While this is a move in the right direction, Michael Marriott—research analyst at Digital Shadows—says it is not enough to change the marketplace because so many IoT devices are developed outside of the United States. These products are then sold to an international market where they can be compromised to become part of a botnet.
"Making sure manufacturers are thinking about these types of considerations is important," Marriott says. "But there are devices developed outside the United States, so other approaches are needed as well."
John Dickson, CISSP, principal at Denim Group and a former U.S. Air Force officer who served in the Air Force Information Warfare Center, also expressed disappointment in the report, saying it was "completely devoid of specific policy ideas and recommendations."
For instance, Dickson says he would have liked to have seen more specific recommendations for the telecommunications and Internet service providers (ISPs) who have a major role in mitigating DDoS attacks carried out by botnets.
The report touches on the role that ISPs play, and it limits its recommendations to increased information sharing between ISPs and their partners to "achieve more timely and effective sharing of actionable threat information both domestically and globally."

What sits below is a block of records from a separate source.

(** [long_has_args(opt, longopts)] *)
Definition long_has_args (opt : string) (longopts : list string)
  : Exn + (bool * string) :=
  let possibilities := List.filter (fun o => Py.startswith o opt) longopts in
  match possibilities with
  | [] => inl GetoptError                     (* not recognized *)
  | _ =>
      if bool_decide (opt ∈ possibilities) then inr (false, opt)
      else if bool_decide (opt +:+ "=" ∈ possibilities) then inr (true, opt)
      else match possibilities with
           | [unique_match] =>
               let has_arg := Py.endswith unique_match "=" in
               inr (has_arg,
                    if has_arg then Py.drop_last unique_match else unique_match)
           | _ => inl GetoptError             (* not a unique prefix *)
           end
  end.

(** The loop of [getopt]; [do_longs] is written out in it, so that the
    recursion is on the arguments left.  [main] passes [shortopts = ""], for
    which [do_shorts] raises on its first character: an argument that starts
    with one dash (and is not ["-"]) holds at least one character after it,
    and [short_has_arg] finds no short option to match. *)
Fixpoint loop (longopts : list string) (opts : list (string * string))
  (args : list string) {struct args}
  : Exn + (list (string * string) * list string) :=
  match args with
  | [] => inr (opts, [])
  | a0 :: args' =>
      if Py.startswith a0 "-" && negb (String.eqb a0 "-") then
        if String.eqb a0 "--" then inr (opts, args')
        else if Py.startswith a0 "--" then
          (* do_longs(opts, args[0][2:], longopts, args[1:]) *)
          let '(opt, optarg) :=
            match Py.split_at "=" (Py.drop 2 a0) with
            | Some (o, v) => (o, Some v)
            | None => (Py.drop 2 a0, None)
            end in
          match long_has_args opt longopts with
          | inl e => inl e
          | inr (true, opt) =>
              match optarg with
              | Some v => loop longopts (opts ++ [("--" +:+ opt, v)]) args'
              | None =>
                  match args' with
                  | [] => inl GetoptError     (* requires argument *)
                  | v :: args'' => loop longopts (opts ++ [("--" +:+ opt, v)]) args''
                  end
              end
          | inr (false, opt) =>
              match optarg with
              | Some _ => inl GetoptError     (* must not have an argument *)
              | None => loop longopts (opts ++ [("--" +:+ opt, EmptyString)]) args'
              end
          end
        else inl GetoptError                  (* do_shorts *)
      else inr (opts, args)
  end.

Definition getopt (args : list string) (longopts : list string)
  : Exn + (list (string * string) * list string) :=
  loop longopts [] args.

End Getopt.

(** ** main (lines 50-117) and the script body (lines 270-271) *)

Definition APP : string := "baf.py".
Definition VERSION : string := "0.0.1".
Definition CELL_TAG : string := "CB".
Definition N_CORES : Z := 1.
Definition UMI_TAG : string := "UB".

(** lines 68-78 *)
Definition longopts : list string :=
  [ "label=";
    "sam="; "samlist="; "barcode="; "snpvcf=";
    "outdir=";
    "gmap="; "eagle="; "paneldir=";
    "version"; "help";
    "cellTAG="; "UMItag=";
    "ncores=";
    "smartseq"; "bulk" ].

(** lines 57-63: the local variables of [main] before the options are read *)
Definition defaults : Args :=
  {| label := None;
     sam_fn := None; sam_list_fn := None; barcode_fn := None; snp_vcf_fn := None;
     out_dir := None;
     gmap_fn := None; eagle_fn := None; panel_dir := None;
     cell_tag := CELL_TAG; umi_tag := UMI_TAG;
     ncores := N_CORES;
     mode := "10x" |}.

(** An assignment to one local variable of [main]. *)
Inductive Var :=
| v_label | v_sam_fn | v_sam_list_fn | v_barcode_fn | v_snp_vcf_fn | v_out_dir
| v_gmap_fn | v_eagle_fn | v_panel_dir.

Definition assign (x : Var) (val : string) (a : Args) : Args :=
  let pick y old := match x, y with
                    | v_label, v_label | v_sam_fn, v_sam_fn
                    | v_sam_list_fn, v_sam_list_fn | v_barcode_fn, v_barcode_fn
                    | v_snp_vcf_fn, v_snp_vcf_fn | v_out_dir, v_out_dir
                    | v_gmap_fn, v_gmap_fn | v_eagle_fn, v_eagle_fn
                    | v_panel_dir, v_panel_dir => Some val
                    | _, _ => old
                    end in
  {| label := pick v_label (label a);
     sam_fn := pick v_sam_fn (sam_fn a);
     sam_list_fn := pick v_sam_list_fn (sam_list_fn a);
     barcode_fn := pick v_barcode_fn (barcode_fn a);
     snp_vcf_fn := pick v_snp_vcf_fn (snp_vcf_fn a);
     out_dir := pick v_out_dir (out_dir a);
     gmap_fn := pick v_gmap_fn (gmap_fn a);
     eagle_fn := pick v_eagle_fn (eagle_fn a);
     panel_dir := pick v_panel_dir (panel_dir a);
     cell_tag := cell_tag a; umi_tag := umi_tag a;
     ncores := ncores a; mode := mode a |}.

Definition assign_tags (cell umi : string) (n : Z) (m : string) (a : Args) : Args :=
  {| label := label a;
     sam_fn := sam_fn a; sam_list_fn := sam_list_fn a;
     barcode_fn := barcode_fn a; snp_vcf_fn := snp_vcf_fn a;
     out_dir := out_dir a;
     gmap_fn := gmap_fn a; eagle_fn := eagle_fn a; panel_dir := panel_dir a;
     cell_tag := cell; umi_tag := umi; ncores := n; mode := m |}.

(** How one turn of the loop over the options ends: with the variables
    updated, or with [return(v)] out of [main]. *)
Inductive Flow :=
| Continue (a : Args)
| Return (v : Z).

(** [sys.exit(code)] *)
Definition sys_exit {A} (code : Z) : M A := raise (SystemExit code).

(** [usage()], lines 14-47: the text goes to standard output. *)
Definition usage : M unit := logged LogUsage.

Section Main.
Context `{Env}.

(** lines 81-102.  The tests [op in ("--label")] are on a string, not a
    tuple: each holds when [op] occurs in the text on the right. *)
Definition set_opt (a : Args) (o : string * string) : M Flow :=
  let '(op, val) := o in
  let op := if (2 <? String.length op)%nat then Py.lower op else op in
  if Py.contains op "--label" then ret (Continue (assign v_label val a))
  else if Py.contains op "--sam" then ret (Continue (assign v_sam_fn val a))
  else if Py.contains op "--samlist" then ret (Continue (assign v_sam_list_fn val a))
  else if Py.contains op "--barcode" then ret (Continue (assign v_barcode_fn val a))
  else if Py.contains op "--snpvcf" then ret (Continue (assign v_snp_vcf_fn val a))
  else if Py.contains op "--outdir" then ret (Continue (assign v_out_dir val a))
  else if Py.contains op "--gmap" then ret (Continue (assign v_gmap_fn val a))
  else if Py.contains op "--eagle" then ret (Continue (assign v_eagle_fn val a))
  else if Py.contains op "--paneldir" then ret (Continue (assign v_panel_dir val a))
  else if Py.contains op "--version" then error VERSION ;; sys_exit 1
  else if Py.contains op "--help" then usage ;; sys_exit 1

  else if Py.contains op "--celltag" then
    ret (Continue (assign_tags val (umi_tag a) (ncores a) (mode a) a))
  else if Py.contains op "--umitag" then
    ret (Continue (assign_tags (cell_tag a) val (ncores a) (mode a) a))
  else if Py.contains op "--ncores" then
    match int_of_str val with
    | Some n => ret (Continue (assign_tags (cell_tag a) (umi_tag a) n (mode a) a))
    | None => raise ValueError
    end
  else if Py.contains op "--smartseq" then
    ret (Continue (assign_tags (cell_tag a) (umi_tag a) (ncores a) "smartseq" a))
  else if Py.contains op "--bulk" then
    ret (Continue (assign_tags (cell_tag a) (umi_tag a) (ncores a) "bulk" a))
  else
    error ("invalid option: '" +:+ op +:+ "'.") ;;
    ret (Return (-1)).

(** lines 80-102: the loop, left at the first [return] *)
Fixpoint set_opts (opts : list (string * string)) (a : Args) : M Flow :=
  match opts with
  | [] => ret (Continue a)
  | o :: opts' =>
      f ← set_opt a o;
      match f with
      | Continue a' => set_opts opts' a'
      | Return v => ret (Return v)
      end
  end.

This, Dickson says, is not enough. Instead, he would have preferred to see recommendations to block specific types of traffic or to monitor traffic to prevent botnet attacks.
"There is an incentive for telcos to do this—reducing spurious traffic on their networks," according to Dickson. "But they're likely to say there's a cost associated with doing that, which will be passed on to users."
Countries with more government control of ISPs have shown how this can work, Dickson says. For instance, countries like China and Saudi Arabia—which have greater government control of the Internet in general—have been more effective in preventing botnet attacks because they're able to block them from getting in.
"We don't have government control of our telcos anymore—it's much more Wild Wild West with more players and a bigger network," Dickson says of the U.S. system, making it more vulnerable to botnet attacks.
Security Management reached out to AT&T and Verizon for their reactions to the report, but neither of the companies responded. And as of press time, there were no public comments on the draft report.
The report was open for public comment until February 12, and its final recommendations are due to be submitted to President Trump by May 11.